What one piece of advice would you give to students studying Real Estate today?
Real estate development and finance is an enormously complex process: The details always matter. To be successful in real estate development and finance, students need to have and maintain a 30,000-foot view of things (aka “the big picture”), while also paying close attention to the minutia. In the final analysis, real estate development and finance are fundamentally about problem-solving.
Tell us an unusual fact about yourself.
Fundamentally, I think of myself as a teacher and writer, although it took me decades following graduation from Georgetown Law to come to this realization. However, on reflection, I probably should have been an artist—a furniture designer/maker, custom builder, metal sculptor or perhaps a musician—as a full time avocation, because I have a deep desire and need to design and create things. I revered and respected art and artists from a very early age but didn’t recognize my own passion for things like architecture and design, drawing, painting, and sculpture until after I had graduated from law school.

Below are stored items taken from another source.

Lemma In_run_star cs p s g st' :
  In st' (run_star cs p s g) <->
  exists w r, s = w ++ r /\ all (cset_mem cs) w = true
              /\ st' = MState (p + String.length w) r g.
Proof.
  split.
  - revert p. induction s as [|c t IH]; intros p H; simpl in H.
    + destruct H as [<-|[]]. exists EmptyString, EmptyString.
      simpl. now rewrite Nat.add_0_r.
    + assert (Hhere : st' = MState p (String c t) g ->
              exists w r, String c t = w ++ r /\ all (cset_mem cs) w = true
                          /\ st' = MState (p + String.length w) r g).
      { intros ->. exists EmptyString, (String c t). simpl.
        now rewrite Nat.add_0_r. }
      destruct (cset_mem cs c) eqn:Hc.
      * apply in_app_or in H as [H|[H|[]]]; [ | now apply Hhere].
        apply IH in H as (w & r & -> & Hw & ->).
        exists (String c w), r. simpl. rewrite Hc, Hw.
        now rewrite Nat.add_succ_r.
      * destruct H as [H|[]]. now apply Hhere.
  - intros (w & r & -> & Hw & ->). revert p.
    induction w as [|c w IH]; intros p; simpl.
    + rewrite Nat.add_0_r. apply run_star_here.
    + simpl in Hw. apply andb_true_iff in Hw as [Hc Hw]. rewrite Hc.
      apply in_or_app. left. rewrite Nat.add_succ_r. now apply (IH Hw (S p)).
Qed.

Lemma In_run_One cs st st' :
  In st' (run (One cs) st) <->
  exists c r, rest st = String c r /\ cset_mem cs c = true
              /\ st' = MState (S (pos st)) r (caps st).
Proof.
  simpl. destruct (rest st) as [|c t].
  - split; [intros [] | intros (c & r & H & _); discriminate].
  - destruct (cset_mem cs c) eqn:Hc.
    + split.
      * intros [<-|[]]. now exists c, t.
      * intros (c' & r & H & _ & ->). injection H as <- <-. now left.
    + split; [intros [] | ].
      intros (c' & r & H & Hc' & _). injection H as <- <-. congruence.
Qed.

Lemma In_run_Cat r1 r2 st st' :
  In st' (run (Cat r1 r2) st) <->
  exists mid, In mid (run r1 st) /\ In st' (run r2 mid).
Proof. simpl. apply in_flat_map. Qed.

Lemma In_run_Alt r1 r2 st st' :
  In st' (run (Alt r1 r2) st) <-> In st' (run r1 st) \/ In st' (run r2 st).
Proof. simpl. apply in_app_iff. Qed.

Lemma In_run_Str l st st' :
  In st' (run (Str l) st) <->
  exists r, rest st = l ++ r
            /\ st' = MState (pos st + String.length l) r (caps st).
Proof.
  revert st. induction l as [|c l IH]; intros st.
  - simpl. rewrite Nat.add_0_r. split.
    + intros [<-|[]]. exists (rest st). now destruct st.
    + intros (r & Hr & ->). left. destruct st; simpl in *. now subst.
  - change (Str (String c l)) with (Cat (One (CChar c)) (Str l)).
    rewrite In_run_Cat. split.
    + intros (mid & H1 & H2). apply In_run_One in H1 as (c' & r & Hr & Hc & ->).
      apply IH in H2 as (r' & Hr' & ->). simpl in *.
      apply Ascii.eqb_eq in Hc as ->. exists r'. rewrite Hr, Hr'.
      now rewrite Nat.add_succ_r.
    + intros (r & Hr & ->). exists (MState (S (pos st)) (l ++ r) (caps st)).
      split.
      * apply In_run_One. exists c, (l ++ r). simpl.
        now rewrite Ascii.eqb_refl.
      * apply IH. exists r. simpl. now rewrite Nat.add_succ_r.
Qed.

Lemma In_run_Star cs st st' :
  In st' (run (Star cs) st) <->
  exists w r, rest st = w ++ r /\ all (cset_mem cs) w = true
              /\ st' = MState (pos st + String.length w) r (caps st).
Proof. simpl. apply In_run_star. Qed.

Lemma In_run_Plus cs st st' :
  In st' (run (Plus cs) st) <->
  exists w r, rest st = w ++ r /\ all (cset_mem cs) w = true
              /\ w <> EmptyString
              /\ st' = MState (pos st + String.length w) r (caps st).
Proof.
  simpl. destruct (rest st) as [|c t].
  - split; [intros [] | ].
    intros (w & r & H & _ & Hw & _). destruct w; [congruence | discriminate].
  - destruct (cset_mem cs c) eqn:Hc.
    + rewrite In_run_star. split.
      * intros (w & r & -> & Hw & ->). exists (String c w), r. simpl.
        rewrite Hc, Hw, Nat.add_succ_r. repeat split. discriminate.
      * intros (w & r & H & Hw & Hne & ->). destruct w as [|c' w]; [congruence | ].
        simpl in *. injection H as <- ->. apply andb_true_iff in Hw as [_ Hw].
        exists w, r. now rewrite Nat.add_succ_r.
    + split; [intros [] | ].
      intros (w & r & H & Hw & Hne & _). destruct w as [|c' w]; [congruence | ].
      simpl in *. injection H as <- ->. rewrite Hc in Hw. discriminate.
Qed.

Lemma In_run_Bol st st' :
  In st' (run Bol st) <-> pos st = 0 /\ st' = st.
Proof.
  simpl. destruct (pos st =? 0) eqn:H.
  - apply Nat.eqb_eq in H. split; [intros [<-|[]]; now split | intros [_ ->]; now left].
  - apply Nat.eqb_neq in H. split; [intros [] | intros [H' _]; contradiction].
Qed.

Lemma In_run_Eol st st' :
  In st' (run Eol st) <-> (rest st = EmptyString \/ rest st = NL) /\ st' = st.
Proof.
  simpl.
  destruct (String.eqb_spec (rest st) EmptyString) as [H1|H1];
    destruct (String.eqb_spec (rest st) NL) as [H2|H2]; simpl;
    (split; [intros [<-|[]]; auto | intros [_ ->]; now left])
    || (split; [intros [] | intros [[H|H] _]; contradiction]).
Qed.

Lemma In_run_Group n r st st' :
  In st' (run (Group n r) st) <->
  exists st1, In st1 (run r st) /\ st' = close_group n st st1.
Proof.
  simpl. rewrite in_map_iff. split; intros (x & H1 & H2); exists x; auto.
Qed.

(** A success is a point further in the same text. *)
Lemma run_reads r : forall st st',
  In st' (run r st) ->
  exists w, rest st = w ++ rest st' /\ pos st' = pos st + String.length w.
Proof.
  induction r as [ |cs| | |r1 IH1 r2 IH2|r1 IH1 r2 IH2|cs|cs|n r IH]; intros st st' H.
  - destruct H as [<-|[]]. exists EmptyString. simpl. now rewrite Nat.add_0_r.
  - apply In_run_One in H as (c & t & Hr & _ & ->).
    exists (String c EmptyString). simpl. now rewrite Hr, Nat.add_1_r.
  - apply In_run_Bol in H as [_ ->]. exists EmptyString. simpl. now rewrite Nat.add_0_r.
  - apply In_run_Eol in H as [_ ->]. exists EmptyString. simpl. now rewrite Nat.add_0_r.
  - apply In_run_Cat in H as (mid & H1 & H2).
    apply IH1 in H1 as (w1 & E1 & P1). apply IH2 in H2 as (w2 & E2 & P2).
    exists (w1 ++ w2). rewrite append_assoc, <- E2, <- E1, length_append.
    split; [reflexivity | lia].
  - apply In_run_Alt in H as [H|H]; [now apply IH1 | now apply IH2].
  - apply In_run_Star in H as (w & t & Hr & _ & ->). now exists w.
  - apply In_run_Plus in H as (w & t & Hr & _ & _ & ->). now exists w.
  - apply In_run_Group in H as (st1 & H1 & ->). now apply IH in H1.
Qed.

(** A group that closes holds the text read inside it. *)
Lemma close_group_reads n st st1 w :
  rest st = w ++ rest st1 -> pos st1 = pos st + String.length w ->
  close_group n st st1 = MState (pos st1) (rest st1) ((n, w) :: caps st1).
Proof.
  intros Hr Hp. unfold close_group. rewrite Hr, Hp.
  replace (pos st + String.length w - pos st) with (String.length w) by lia.
  now rewrite take_append.
Qed.

Lemma rmatch_In r s m : rmatch r s = Some m -> In m (run r (MState 0 s [])).
Proof.
  unfold rmatch. destruct (run r (MState 0 s [])) as [|x l]; simpl; [discriminate | ].
  intros H. injection H as ->. now left.
Qed.

Lemma In_rmatch r s st : In st (run r (MState 0 s [])) -> exists m, rmatch r s = Some m.
Proof.
  unfold rmatch. destruct (run r (MState 0 s [])) as [|x l]; simpl; [intros [] | ].
  intros _. now exists x.
Qed.

Lemma matches_iff r s :
  matches r s = true <-> exists st, In st (run r (MState 0 s [])).
Proof.
  unfold matches. split.
  - destruct (rmatch r s) as [m|] eqn:H; [ | discriminate].
    intros _. exists m. now apply rmatch_In.
  - intros [st H]. apply In_rmatch in H as [m ->]. reflexivity.
Qed.

Lemma matches_false_iff r s : matches r s = false <-> rmatch r s = None.
Proof. unfold matches. destruct (rmatch r s); split; congruence. Qed.

End MatcherFacts.

(** Inversion of a success of a pattern, one construct at a time: a pattern
    is taken apart anywhere, a leaf is read once the point it starts from is
    known. *)
Ltac run_inv_step :=
  match goal with
  | H : In _ (run (Cat _ _) _) |- _ =>
      let m := fresh "m" in
      let H1 := fresh "H" in
      apply In_run_Cat in H as (m & H1 & H)
  | H : In _ (run (Alt _ _) _) |- _ =>
      apply In_run_Alt in H as [H|H]
  | H : In _ (run (Group _ _) _) |- _ =>
      let st1 := fresh "st" in
      let H1 := fresh "H" in
      apply In_run_Group in H as (st1 & H1 & H); unfold close_group in H
  | H : In _ (run Eps (MState _ _ _)) |- _ =>
      destruct H as [H|[]]
  | H : In _ (run (Str _) (MState _ _ _)) |- _ =>
      let r := fresh "r" in
      let E := fresh "E" in
      apply In_run_Str in H as (r & E & H)
  | H : In _ (run (One _) (MState _ _ _)) |- _ =>
      let c := fresh "c" in
      let r := fresh "r" in
      let E := fresh "E" in
      let A := fresh "A" in
      apply In_run_One in H as (c & r & E & A & H)
  | H : In _ (run (Star _) (MState _ _ _)) |- _ =>
      let w := fresh "w" in
      let r := fresh "r" in
      let E := fresh "E" in
      let A := fresh "A" in
      apply In_run_Star in H as (w & r & E & A & H)
  | H : In _ (run (Plus _) (MState _ _ _)) |- _ =>
      let w := fresh "w" in
      let r := fresh "r" in
      let E := fresh "E" in
      let A := fresh "A" in
      let N := fresh "N" in
      apply In_run_Plus in H as (w & r & E & A & N & H)
  | H : In _ (run Bol (MState _ _ _)) |- _ =>
      apply In_run_Bol in H as [_ H]
  | H : In _ (run Eol (MState _ _ _)) |- _ =>
      let E := fresh "E" in
      apply In_run_Eol in H as [E H]
  end;
  cbn [pos rest caps] in *; subst; cbn [pos rest caps] in *.

Ltac run_inv := repeat run_inv_step.

(** * Facts about the patterns of the script *)

Section PatternFacts.

Lemma matches_new_file l : matches re_new_file l = String.prefix "+++ b/" l.
Proof.
  destruct (String.prefix "+++ b/" l) eqn:P.
  - apply prefix_iff in P as [r ->]. apply matches_iff.
    exists (MState 6 r []). unfold re_new_file.
    apply In_run_Cat. exists (MState 0 ("+++ b/" ++ r) []). split; [now left | ].
    apply In_run_Cat. exists (MState 6 r []). split.
    + apply In_run_Str. now exists r.
    + apply run_star_here.
  - destruct (matches re_new_file l) eqn:M; [ | reflexivity].
    apply matches_iff in M as [st H]. unfold re_new_file in H.
    apply In_run_Cat in H as (m & H1 & H). apply In_run_Bol in H1 as [_ ->].
    apply In_run_Cat in H as (m & H1 & H).
    apply In_run_Str in H1 as (r & E & _). cbn [rest] in E.
    rewrite E, prefix_append in P. discriminate.
Qed.

Lemma matches_hunk l : matches re_hunk l = String.prefix "@@" l.
Proof.
  destruct (String.prefix "@@" l) eqn:P.
  - apply prefix_iff in P as [r ->]. apply matches_iff.
    exists (MState 2 r []). unfold re_hunk.
    apply In_run_Cat. exists (MState 0 ("@@" ++ r) []). split; [now left | ].
    apply In_run_Str. now exists r.
  - destruct (matches re_hunk l) eqn:M; [ | reflexivity].
    apply matches_iff in M as [st H]. unfold re_hunk in H.
    apply In_run_Cat in H as (m & H1 & H). apply In_run_Bol in H1 as [_ ->].
    apply In_run_Str in H as (r & E & _). cbn [rest] in E.
    rewrite E, prefix_append in P. discriminate.
Qed.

My parents were both professionals (my father was an official in the Greek Embassy; my mother was a medical doctor) so there was considerable pressure not only to go to college after high school but also professional school. I had no social context or educational background for architecture as a profession, for example, so it just wasn’t on my radar screen in college; the arts were not favorably viewed as a career choice. I have devoted considerable time to satisfying my creative passions indirectly--for example, founding Del Ray Artisans Center in Alexandria, Virginia, in 1992, and serving as a Founding Director and executive officer of the Washington Architectural Forum in Washington, D.C.—as well as directly, having designed and implemented the complete renovation of my wife’s and my first home, in Alexandria’s Del Ray community, including building a woodworking studio from the ground up and designing all of the built-ins; more recently, I have made substantial renovation to our current home in Falls Church, Virginia.
Overall I have spent less time than I would have liked actually designing and making things. So, perhaps this will be my next career move: Designer and functional artist. I do, however, think of my real estate law course and new textbook--Real Estate Law: Fundamentals for The Development Process (Routledge, NOV 2016)--as an act of creation.